Led by Zilong Qiu, scientists at the Institute of Neuroscience in Shanghai genetically inserted extra copies of MECP2
, a human gene linked to autism, into the genome of macaque monkeys (Macaca fascicularis
). This resulted in eight newborn monkeys, each carrying between 1-7 extra copies of MECP2
. In this generation, the monkeys showed abnormal symptoms that mimicked autistic tendencies in humans, including repetitive movements, asocial behavior, and increased anxiety. Most notable is their tendency to run around in tight circles repetitively (see video).
To convince others that the extra copies of MECP2
made the difference, the team showed that the monkeys could pass the genetic alteration and
the abnormal behaviors to their offspring. At not even a year old, this second generation of monkeys showed the same asocial behaviors that their parents displayed.

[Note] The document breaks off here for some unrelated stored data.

Lemma find_nearest_neighbours_run s v K :
  scratch_ok s ->
  0 <= v < N ->
  0 <= K ->
  N + K <= max_vertices_ ->
  exists it S s1 st s2,
    expand_phase s v K = Ok (it, s1) /\
    loop_inv v (timer s + 1) it S s1 st /\
    1 <= it <= K + 1 /\
    (it <= K -> st = []) /\
    pad_phase s1 K it = Ok (K + 1, s2) /\
    find_nearest_neighbours s v K =
      Ok (Some (row_of S s1 (placeholders s1 (Z.to_nat (K + 1 - it)))), s2) /\
    length (placeholders s1 (Z.to_nat (K + 1 - it))) = Z.to_nat (K + 1 - it) /\
    timer s2 = timer s + 1 /\
    (forall y, current_time_ s2 y = current_time_ s1 y).
Proof.
  intros Hs Hv HK Hcap.
  assert (HKmax : 0 <= K < max_vertices_) by lia.
  destruct (expand_phase_inv s v K Hs Hv HKmax)
    as (it & xs & s1 & st & _ & Hexp & Hloop & Hit & Hexit).
  pose proof (li_inv _ _ _ _ _ _ Hloop) as Hinv.
  pose proof (li_len _ _ _ _ _ _ Hloop) as Hlen.
  pose proof (li_timer _ _ _ _ _ _ Hloop) as Htimer.
  set (n := Z.to_nat (K + 1 - it)).
  assert (Hn : (n <= length (untouched_from s1 0))%nat).
  { apply untouched_enough; [apply (si_bounds _ _ _ _ _ Hinv)|lia|lia]. }
  assert (Hplen : length (placeholders s1 n) = n).
  { unfold placeholders. rewrite length_take. lia. }
  destruct (pad_spec K (placeholders s1 n) (Z.to_nat (K + 1)) it s1 0
                     (drop n (untouched_from s1 0)))
    as (s2 & Hpad & Ht2 & Hct2 & Hcni2 & Hold2 & Hcd2);
    [lia|lia|lia|lia| |lia|].
  { unfold placeholders. by rewrite take_drop. }
  exists it, xs, s1, st, s2.
  split; [done|]. split; [done|]. split; [done|]. split; [done|].
  split; [exact Hpad|].
  split; [|split; [done|split; [lia|done]]].
  (* the slots of the record array *)
  assert (Hreal : forall j : nat, (j < length (tail xs))%nat ->
            tail xs !! j =
            Some (current_neighbour_indices_ s2 (1 + Z.of_nat j))).
  { intros j Hj. rewrite length_tl in Hj.
    rewrite Hold2 by lia. rewrite lookup_tail.
    replace (1 + Z.of_nat j) with (Z.of_nat (S j)) by lia.
    apply (li_records _ _ _ _ _ _ Hloop). lia. }
  assert (HrealS : forall u, u ∈ tail xs -> stamped s1 u).
  { intros u Hu. apply (si_settled _ _ _ _ _ Hinv).
    destruct xs; [done|]. by right. }
  assert (Hpads : forall p, p ∈ placeholders s1 n ->
            ~ stamped s1 p /\ 0 <= p < max_vertices_).
  { intros p Hp. unfold placeholders in Hp.
    apply elem_of_take in Hp as (i & Hp & _).
    apply list_elem_of_lookup_2 in Hp.
    by apply elem_of_untouched_from in Hp. }
  unfold find_nearest_neighbours.
  change (pad (Z.to_nat (K + 1)) K it s1 0) with (pad_phase s1 K it) in Hpad.
  rewrite Hexp, result_bind_Ok. cbv beta iota.
  rewrite Hpad, result_bind_Ok. cbv beta iota. unfold emit.
  rewrite to_int_small by (unfold max_vertices_ in *; lia).
  rewrite Z.eqb_refl.
  rewrite emit_from_spec.
  2:{ intros j Hj. split; [lia|].
      destruct (decide (j < it)) as [Hlt|Hge].
      - specialize (Hreal (Z.to_nat (j - 1))).
        rewrite length_tl in Hreal.
        replace (1 + Z.of_nat (Z.to_nat (j - 1))) with j in Hreal by lia.
        apply list_elem_of_lookup_2 in Hreal; [|lia].
        apply HrealS in Hreal.
        pose proof (si_bounds _ _ _ _ _ Hinv _ Hreal). lia.
      - specialize (Hcni2 (Z.to_nat (j - it))).
        replace (it + Z.of_nat (Z.to_nat (j - it))) with j in Hcni2 by lia.
        apply list_elem_of_lookup_2 in Hcni2; [|lia].
        apply Hpads in Hcni2. lia. }
  simpl. do 3 f_equal. unfold row_of.
  replace (Z.of_nat (Z.to_nat K))
    with (Z.of_nat (length (tail xs)) + Z.of_nat n)
    by (rewrite length_tl; lia).
  rewrite seqZ_app, map_app by lia. f_equal.
  - rewrite <- (length_map (fun u => (u, current_distance_ s1 u))).
    apply map_seqZ_lookup. intros j Hj. rewrite length_map in Hj.
    rewrite list_lookup_fmap_Some. exists (current_neighbour_indices_ s2 (1 + Z.of_nat j)).
    split; [|by apply Hreal].
    f_equal. rewrite Hcd2. rewrite decide_False; [done|].
    intros Hin. apply Hpads in Hin as [Hns _]. apply Hns.
    apply HrealS. eapply list_elem_of_lookup_2. by apply Hreal.
  - rewrite <- Hplen at 1.
    rewrite <- (length_map (fun p => (p, inf)) (placeholders s1 n)).
    apply map_seqZ_lookup. intros j Hj. rewrite length_map in Hj.
    rewrite list_lookup_fmap_Some.
    exists (current_neighbour_indices_ s2 (1 + Z.of_nat (length (tail xs)) + Z.of_nat j)).
    replace (1 + Z.of_nat (length (tail xs))) with it
      by (rewrite length_tl; lia).
    split; [|by apply Hcni2].
    f_equal. rewrite Hcd2. rewrite decide_True; [done|].
    eapply list_elem_of_lookup_2. by apply Hcni2.
Qed.



(** *** What the loop invariant says about the extracted vertices *)

Lemma map_fst_graph {A B} (f : A -> B) (l : list A) :
  map fst (map (fun u => (u, f u)) l) = l.
Proof. induction l as [|a l IH]; simpl; congruence. Qed.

The research made a big splash in the autism research community, as it is the first publication to demonstrate a link between an autism-related gene and observable changes in primate animal behaviors. Previous autism animal research has relied on mice and rats, models that have been highly criticized because of the vast differences in brain anatomies as compared to humans.

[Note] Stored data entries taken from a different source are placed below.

(* ===== verification/_CoqProject ===== *)
-Q . S2P
Prelude.v
CppStd.v
Vercmp.v
Double.v
Json.v
Log.v
Inventory.v
Algorithms.v
Cve.v
Frame.v
Spool.v
SpoolLemmas.v
SpoolQueue.v
SpoolSpec.v
WinStr.v
Transport.v
WinHttp.v
Reporter.v
Inet.v
PlatformLinux.v
PlatformWindows.v
Agent.v
AgentThreads.v
CrashDump.v
LinuxStubs.v
Odbc.v
OdbcSql.v
OdbcSpec.v
OdbcProps.v
Nsctl.v
Ipc.v
IpcServer.v
Main.v
Usage.v
ServiceWindows.v
DbBench.v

But here’s the million-dollar question: Can these genetically modified monkeys be considered a new animal model of autism? Some leading researchers in the field are hesitant to agree.
Among the ones who have doubts is Huda Zoghbi, a prominent scientist specializing in MECP2
and autism at the Baylor College of Medicine in Houston, Texas. She noted that the MECP2
monkeys don’t share symptoms, like seizures and severe cognitive problems, which are common in the human form of MECP2
duplication. In addition, damage to the MECP2
gene causes Rett syndrome, a form of autism that affects girls. However, in the MECP2
monkeys, only the males had social interaction deficits.

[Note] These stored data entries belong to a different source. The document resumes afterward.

(* ===== verification/Prelude.v ===== *)
(** * nano-sensor: a verification development

    nano-sensor is an agent that inventories a host (packages, sockets, processes,
    interfaces), matches the packages against a CVE index, keeps reports in a spool
    on disk and delivers them to a cloud endpoint over mutually authenticated TLS.
    On Windows it runs as a service, stores scans in SQL Server and answers a
    console client over a named pipe.  The program is C++20; this library models it
    component by component and proves what makes each component correct and what
    they achieve together.

    ** The program and its parts

    [main] (src/main.cpp) parses the command line and runs one command.  [inventory]
    and [vuln] collect through the platform layer (src/platform/), print JSON
    (src/json.cpp, src/inventory.cpp) and match (src/cve.cpp, src/vercmp.cpp).
    [report] appends a record to the spool (src/spool.cpp) and drains it through a
    transport (src/transport*.cpp).  [run] hands a body to the service layer
    (src/service_*.cpp) that starts the agent (src/agent.cpp): a worker thread scans,
    writes to the database (src/db_odbc.cpp) and feeds the reporter; the pipe server
    (src/ipc_windows.cpp) calls the agent's handlers; a watchdog ends the process,
    with a dump (src/crashdump_windows.cpp), when something is stuck.  nsctl
    (src/nsctl.cpp) is the client of the pipe.  tools/dbbench.cpp loads synthetic
    hosts through the matcher and the storage.

    ** Which file models what

    - Prelude, CppStd, Double, Algorithms: bytes, machine integers (as [Z] with the
      wrap written out: [u32], [u64], [i32], [i64]), the standard library as the code
      uses it (getline, strtol and its family, to_string, streams), binary64 with
      exact printing and parsing, and what is promised, not computed: std::sort,
      std::unique on sorted data, the order of an unordered_map.
    - Vercmp: src/vercmp.cpp.  Json: src/json.cpp, with a JSON reader as the
      reference.  Log: src/log.cpp.  Inventory: src/inventory.cpp and the platform
      interface [Platform].  Cve: src/cve.cpp.
    - Frame, Spool, SpoolLemmas, SpoolQueue, SpoolSpec: src/spool.cpp.  The directory
      is a map from names to contents; what the file system refuses is an argument
      of every operation.  SpoolQueue relates it to an abstract bounded queue.
    - Transport: src/transport.cpp, src/transport_openssl.cpp, src/transport_none.cpp.
      WinHttp: src/transport_winhttp.cpp.  Reporter: the reporter of src/main.cpp
      over any transport.
    - Inet, PlatformLinux, PlatformWindows: the collectors, two instances of
      [Platform].
    - Agent, AgentThreads: src/agent.cpp, its operations and its threads.  The
      database is the interface [DbOps] with the laws [DbLaws].
    - WinStr: the UTF-16 conversions of the Windows files.  Odbc: src/db_odbc.cpp, an
      instance of [DbOps] over any driver; OdbcSql, OdbcSpec, OdbcProps: the tables
      of tools/db/schema.sql, what the statements mean by their SQL text, and the
      transaction.
    - Ipc, IpcServer: src/ipc_windows.cpp, one request from both ends and the
      server's threads.  Nsctl: src/nsctl.cpp and src/service_linux.cpp.
    - ServiceWindows: src/service_windows.cpp.  CrashDump: src/crashdump_windows.cpp
      and src/procinfo_windows.cpp.  LinuxStubs: src/windows_only_stubs.cpp.
    - Main, Usage: the command line of src/main.cpp.  DbBench: tools/dbbench.cpp.

    State is a record, a C++ enumeration an inductive type, an operation a function
    from state to state with its result; an error the code reports is a value of a
    sum or an option.  Threads are transition systems: one constructor per place a
    thread can stand, one step per statement that matters to others, and reachability
    as the closure of the steps.  Calls of the operating system and of libraries
    (OpenSSL, WinHTTP, ODBC, Win32, the clock, the random generator) are arguments or
    classes whose fields are what the code relies on; every class has an instance.

    ** What the theorems show

    - Spool and delivery: [append], [peek] and [commit] implement a bounded queue
      that drops the oldest and counts what it drops; a reopened or torn spool has
      exactly the records it should; a drain posts each batch as often as it should,
      releases only what the cloud has acknowledged, and ends.
    - Storage: a recorded scan is visible as a whole or not at all, and reads back,
      as long as rollbacks and the switches of the automatic mode work, whose
      answers the code does not look at.
    - Transports: no byte leaves before the pin matched, on either backend; every
      WinHTTP handle is closed once; the backends classify a response alike.
    - Threads: the agent's locks cannot deadlock, waiters outlive their requests, no
      wake-up is lost; the pipe always has a listener until it is to stop, every
      instance has one owner, the acceptor ends; the service's reports are in order
      up to the race of its two closing ones; one thread writes the crash dump.
    - Texts: what is written reads back (JSON documents, log lines, frames, the
      installed service's command line); the usage text and the parser agree; the
      CRC table computes CRC-32.
    - Matching: the findings of a package and of a scan are exactly the best
      applicable rules in order; resolution takes the longest alias; version
      comparison is antisymmetric, and transitive where words sort above
      prereleases.
    - Collectors: the listening sockets, interfaces and packages the system shows,
      each exactly once, with its reachability; on Windows with its owner, on Linux
      with the owner the code looks up under the wrong column ([owner_not_found]).
    - Some theorems show what the code does against its intent; they are stated like
      the others, on a concrete run or for all inputs, and their comments say so.

    ** Fuel and bounds

    Loops that the code bounds, or that consume their input, recurse on it.  Where a
    loop's end depends on the outside the model takes fuel and a theorem says how
    much is enough: the spool's loops take the number of bytes or segments that can
    be left (SpoolQueue); [drain] ends within the attempts or, if the cloud accepts,
    within the batches of a segment (Reporter); a pipe call reads a reply in at most
    one round per byte (Ipc); the JSON reader takes the length of the text (Json).
    Capacities are the code's: 4 KiB requests, eight pipe instances, 260 and 520 path
    units, four adapter queries.

    ** What is not modelled

    The printed numbers of the benchmark and their mean; the contents of a dump; the
    effect of fsync.  Whether standard error can be redirected to the log file, how
    long a query takes and what every call of the operating system answers are
    arguments.  Index data, Python tooling, unit tests and deployment files have no
    model.  A line of the log is a single step, as the mutex of src/log.cpp makes
    it.  A C++ assignment of one word is a single step where threads share it.

    ** Left to extend

    [run] as one system: the service layer's threads, the agent's and the pipe
    server's together, from the start to a clean stop; the retry schedule of the
    reporter over time; the spool under two processes. *)
From stdpp Require Export base list gmap strings sorting.
From Stdlib Require Export ZArith Lia.
From Stdlib Require Import Ascii.

#[local] Open Scope Z_scope.

(** ** Byte strings

    A [std::string] is a sequence of bytes; it is modelled as a list of
    [ascii] (eight bits each).  [lit] writes a literal. *)

Abbreviation byte := ascii.
Abbreviation str := (list ascii).

Definition lit (s : string) : str := String.list_ascii_of_string s.

(** The value of a byte as an unsigned integer, and back. *)
Definition code (c : byte) : Z := Z.of_N (N_of_ascii c).
Definition chr (z : Z) : byte := ascii_of_N (Z.to_N z).

(** Length as an integer, and dropping an integer number of bytes (an offset
    past the end leaves nothing). *)
Definition len (s : str) : Z := Z.of_nat (length s).
Definition drop_z (n : Z) (s : str) : str :=
  if n <? len s then drop (Z.to_nat n) s else [].

(** ** Machine integers: wrap-around at a width *)

Definition u16 (z : Z) : Z := z mod 2 ^ 16.
Definition u32 (z : Z) : Z := z mod 2 ^ 32.
Definition u64 (z : Z) : Z := z mod 2 ^ 64.
Definition sgn (w z : Z) : Z :=
  let m := z mod 2 ^ w in if m <? 2 ^ (w - 1) then m else m - 2 ^ w.
Definition i32 (z : Z) : Z := sgn 32 z.
Definition i64 (z : Z) : Z := sgn 64 z.

Definition u64_max : Z := 2 ^ 64 - 1.

(** ** Tactics *)

(** Turn the boolean tests of the code into propositions. *)
Ltac bools :=
  repeat match goal with
  | H : (_ && _)%bool = true |- _ => apply andb_true_iff in H as [? ?]
  | H : (_ || _)%bool = false |- _ => apply orb_false_iff in H as [? ?]
  | H : negb _ = true |- _ => apply negb_true_iff in H
  | H : negb _ = false |- _ => apply negb_false_iff in H
  | H : (_ <? _) = true |- _ => apply Z.ltb_lt in H
  | H : (_ <? _) = false |- _ => apply Z.ltb_ge in H
  | H : (_ <=? _) = true |- _ => apply Z.leb_le in H
  | H : (_ <=? _) = false |- _ => apply Z.leb_gt in H
  | H : (_ =? _) = true |- _ => apply Z.eqb_eq in H
  | H : (_ =? _) = false |- _ => apply Z.eqb_neq in H
  | H : Ascii.eqb _ _ = true |- _ => apply Ascii.eqb_eq in H
  | H : Ascii.eqb _ _ = false |- _ => apply Ascii.eqb_neq in H
  end.

(** Case split on the condition of the first [if] of the goal, named [H]. *)
Ltac case_if_as H :=
  match goal with |- context [if ?b then _ else _] => destruct b eqn:H end.

(** Case split on every [if] and [match] scrutinee in the goal. *)
Ltac split_ifs := repeat (let H := fresh "Hif" in case_if_as H); bools.

(** Case split on every integer comparison of the goal and the hypotheses. *)
Ltac zcases :=
  repeat match goal with
  | |- context [?a <? ?b] => destruct (Z.ltb_spec a b)
  | |- context [?a <=? ?b] => destruct (Z.leb_spec a b)
  | |- context [?a =? ?b] => destruct (Z.eqb_spec a b)
  | H : context [?a <? ?b] |- _ => destruct (Z.ltb_spec a b)
  | H : context [?a <=? ?b] |- _ => destruct (Z.leb_spec a b)
  | H : context [?a =? ?b] |- _ => destruct (Z.eqb_spec a b)
  end.

(** Normalise nested appends. *)
Ltac app_norm := repeat (progress (rewrite <- ?app_assoc, ?app_nil_r; simpl)).

(** ** Lemmas on machine integers *)

Lemma u64_small z : 0 <= z < 2 ^ 64 -> u64 z = z.
Proof. apply Z.mod_small. Qed.

Lemma u64_range z : 0 <= u64 z < 2 ^ 64.
Proof. apply Z.mod_pos_bound. lia. Qed.

(** A value that fits its signed width is unchanged. *)
Lemma i32_small n : - 2 ^ 31 <= n < 2 ^ 31 -> i32 n = n.
Proof.
  intros Hn. unfold i32, sgn. change (32 - 1) with 31.
  destruct (Z.lt_ge_cases n 0).
  - rewrite <- (Z.mod_unique n (2 ^ 32) (-1) (n + 2 ^ 32)) by lia.
    destruct (Z.ltb_spec (n + 2 ^ 32) (2 ^ 31)); lia.
  - rewrite Z.mod_small by lia. destruct (Z.ltb_spec n (2 ^ 31)); lia.
Qed.

Lemma i64_small n : - 2 ^ 63 <= n < 2 ^ 63 -> i64 n = n.
Proof.
  intros Hn. unfold i64, sgn. change (64 - 1) with 63.
  destruct (Z.lt_ge_cases n 0).
  - rewrite <- (Z.mod_unique n (2 ^ 64) (-1) (n + 2 ^ 64)) by lia.
    destruct (Z.ltb_spec (n + 2 ^ 64) (2 ^ 63)); lia.
  - rewrite Z.mod_small by lia. destruct (Z.ltb_spec n (2 ^ 63)); lia.
Qed.

Lemma u32_small z : 0 <= z < 2 ^ 32 -> u32 z = z.
Proof. apply Z.mod_small. Qed.

Lemma u32_range z : 0 <= u32 z < 2 ^ 32.
Proof. apply Z.mod_pos_bound. lia. Qed.

Lemma u64_idemp z : u64 (u64 z) = u64 z.
Proof. apply u64_small, u64_range. Qed.

Lemma u64_add_l x y : u64 (u64 x + y) = u64 (x + y).
Proof. unfold u64. by rewrite Zplus_mod_idemp_l. Qed.

Lemma u64_add_r x y : u64 (x + u64 y) = u64 (x + y).
Proof. unfold u64. by rewrite Zplus_mod_idemp_r. Qed.

(** ** Lemmas on bytes *)

Lemma code_range c : 0 <= code c < 256.
Proof.
  unfold code. pose proof (N_ascii_bounded c) as H.
  split; [apply N2Z.is_nonneg|].
  change 256 with (Z.of_N 256). by apply N2Z.inj_lt.
Qed.

Lemma chr_code c : chr (code c) = c.
Proof. unfold chr, code. by rewrite N2Z.id, ascii_N_embedding. Qed.

Lemma code_chr z : 0 <= z < 256 -> code (chr z) = z.
Proof.
  intros Hz. unfold chr, code.
  rewrite N_ascii_embedding; [by rewrite Z2N.id; lia|].
  change 256%N with (Z.to_N 256). apply Z2N.inj_lt; lia.
Qed.

Lemma code_inj c d : code c = code d -> c = d.
Proof. intros H. by rewrite <- (chr_code c), <- (chr_code d), H. Qed.

#[global] Instance code_Inj : Inj (=) (=) code.
Proof. intros c d. apply code_inj. Qed.

Lemma eqb_code c d : Ascii.eqb c d = (code c =? code d).
Proof.
  destruct (Ascii.eqb_spec c d) as [->|H]; symmetry.
  - apply Z.eqb_refl.
  - apply Z.eqb_neq. intros E. by apply H, code_inj.
Qed.

(** ** Lemmas on lengths and offsets *)

Lemma len_nonneg s : 0 <= len s.
Proof. unfold len. lia. Qed.

Lemma len_app s t : len (s ++ t) = len s + len t.
Proof. unfold len. rewrite length_app. lia. Qed.

Lemma len_cons c s : len (c :: s) = 1 + len s.
Proof. unfold len. simpl. lia. Qed.

Lemma len_nil_iff s : len s = 0 <-> s = [].
Proof. unfold len. destruct s; simpl; split; intros; try done; lia. Qed.

Lemma drop_z_0 s : drop_z 0 s = s.
Proof.
  unfold drop_z. split_ifs; [done|]. pose proof (len_nonneg s).
  assert (len s = 0) as H0 by lia. by apply len_nil_iff in H0.
Qed.

Lemma drop_z_app s t : drop_z (len s) (s ++ t) = t.
Proof.
  unfold drop_z. rewrite len_app. unfold len. split_ifs.
  - rewrite Nat2Z.id. by apply drop_app_length.
  - destruct t; [done|]. simpl in *. lia.
Qed.

Lemma drop_z_ge n s : len s <= n -> drop_z n s = [].
Proof. intros H. unfold drop_z. destruct (Z.ltb_spec n (len s)); [lia|done]. Qed.

Lemma drop_z_drop n s : 0 <= n -> drop_z n s = drop (Z.to_nat n) s.
Proof.
  intros Hn. unfold drop_z. split_ifs; [done|].
  symmetry. apply drop_ge. unfold len in *. lia.
Qed.

Lemma drop_z_add n m s : 0 <= n -> 0 <= m -> drop_z m (drop_z n s) = drop_z (n + m) s.
Proof.
  intros. rewrite !drop_z_drop by lia. rewrite drop_drop. f_equal. lia.
Qed.

Create HintDb nsdb.
#[export] Hint Resolve code_range u64_range u32_range len_nonneg : nsdb.
Create Rewrite HintDb nsrw.
#[export] Hint Rewrite len_app len_cons chr_code drop_z_0 drop_z_app : nsrw.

According to Zoghbi, the monkeys “don’t reproduce the human duplication disorder.” She also adds, “I think we need to be cautious calling this a model … it does not quite accomplish that.”
Researchers suspect that over 100 genes contribute to the wide range of symptoms in autism spectrum disorder. Hilde Van Esch, a geneticist at the University of Leuven in Belgium who studies MECP2
duplication syndrome, says, “MECP2
duplication syndrome is surely not ‘the’ prototype of autism," she says. "So the clinical utility of this model is, in my opinion, very low."
While other scientists are debating whether the MECP2
monkeys can be diagnosed with autism, Qiu and his team are forging on. They plan to locate the brain areas most affected by the extra copies of MECP2
, which can inform existing therapies in humans, like deep brain stimulation. They also plan to knockout the extra MECP2
copies in the brain to see if the autism-like symptoms can be reversed. The results of these experiments will be crucial in determining whether the MECP2
monkeys can truly be considered a non-human primate model of autism.